Looks like some interesting stuff. Unfortunately, I'm not sure if
ontologies can be all three of simple, specific, and standards-compliant,
at the same time.

I created json-ld playground link..
>
I didn't know that gists worked as remote docs! That's great!

 how to define context for properties (keys) that doesn't have a standard
> ontology
>
Congratulations, you probably have to make a new ontology!

If you want simple and specific, the easiest way to blanket capture
otherwise-unmodeled things is with @vocab, take a look at the spec
<http://www.w3.org/TR/json-ld/#default-vocabulary>.

Adding this to your context:

> "@vocab": "http://myapp.com/",
>>
> and removing all your null pairs, as you can read there, will expand:

> "twitterUserId": "x"
>>
> as

> "http://myapp.com/twitterUserId": {"@value": "x"}
>>
>
The issue now is that you have created a new vocabulary, that doesn't map
to any other vocabularies. So how about specific and standards-compliant?
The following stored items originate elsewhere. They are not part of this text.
(** ** What [runGazeInference] hands to the loop *)

(** X16. The loop's absence test never disagrees with the verdict of
    [runGazeInference]: on every result it returns, the absence branch
    is taken exactly when no face is reported, a confidence of NaN
    included.  A result without a face carries no flag and belongs to
    the absence bucket; a result with a face carries the classifier's
    flags. *)
Theorem runGazeInference_verdict (now : Z) (predictions : list FacePrediction) :
  let r := runGazeInference now predictions in
  faceAbsent r = negb (GazeResult.faceDetected r)
  /\ GazeResult.timestamp r = now
  /\ (GazeResult.faceDetected r = false ->
      GazeResult.inSafeZone r = false
      /\ GazeResult.isStrongDeviation r = false
      /\ GazeResult.isCentered r = false
      /\ bucketOf r = Absence)
  /\ (GazeResult.faceDetected r = true ->
      classifiedByAngles r
      /\ Js.lt (GazeResult.faceDetectionConfidence r) MIN_FACE_CONFIDENCE = false)
  /\ (predictions = [] ->
      GazeResult.faceDetected r = false
      /\ GazeResult.faceDetectionConfidence r = Js.ofZ 0).
Proof.
  cbn zeta. unfold runGazeInference.
  destruct predictions as [| first rest].
  { repeat split; intros; try reflexivity; discriminate. }
  destruct (Js.lt _ MIN_FACE_CONFIDENCE) eqn:Hlow.
  - repeat split; intros; try reflexivity; discriminate.
  - unfold faceAbsent, bucketOf, faceAbsent, classifiedByAngles.
    cbn [GazeResult.faceDetected GazeResult.faceDetectionConfidence
         GazeResult.timestamp GazeResult.inSafeZone GazeResult.isStrongDeviation
         GazeResult.isCentered GazeResult.yawDeg GazeResult.pitchDeg negb orb].
    rewrite Hlow. repeat split; intros; try reflexivity; discriminate.
Qed.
> I lose that the image is gravatarImage not just any image
>
Ah, but that is what you said in your context! The above vocab thing will
make it into a myapp:gravatarimage. If you really need it to be
myapp:gravatarImage and sdo:image, you need to provide an additional
mapping from myapp:gravatarImage to sdo:image...

> "@context": {
> ...
>   "rdf": "http://www.w3.org/1999/02/22-rdf-syntax-ns#",
>   "gravatarImage": {"@id": "http://myapp.com/gravatarImage",
> "rdf:subPropertyOf": "sdo:image"}
> ...
> }
>

The user of your data would then need to support the RDF class inheritance
stuff, which, while powerful, is not really a thing one should have to
expect to use JSON-LD.

Another way, which is simpler, but not as pretty, would just be to include
it twice:

> "gravatarImage": <url>,
> "imgage": <url>
>

Not sure if this helps, but maybe some look into!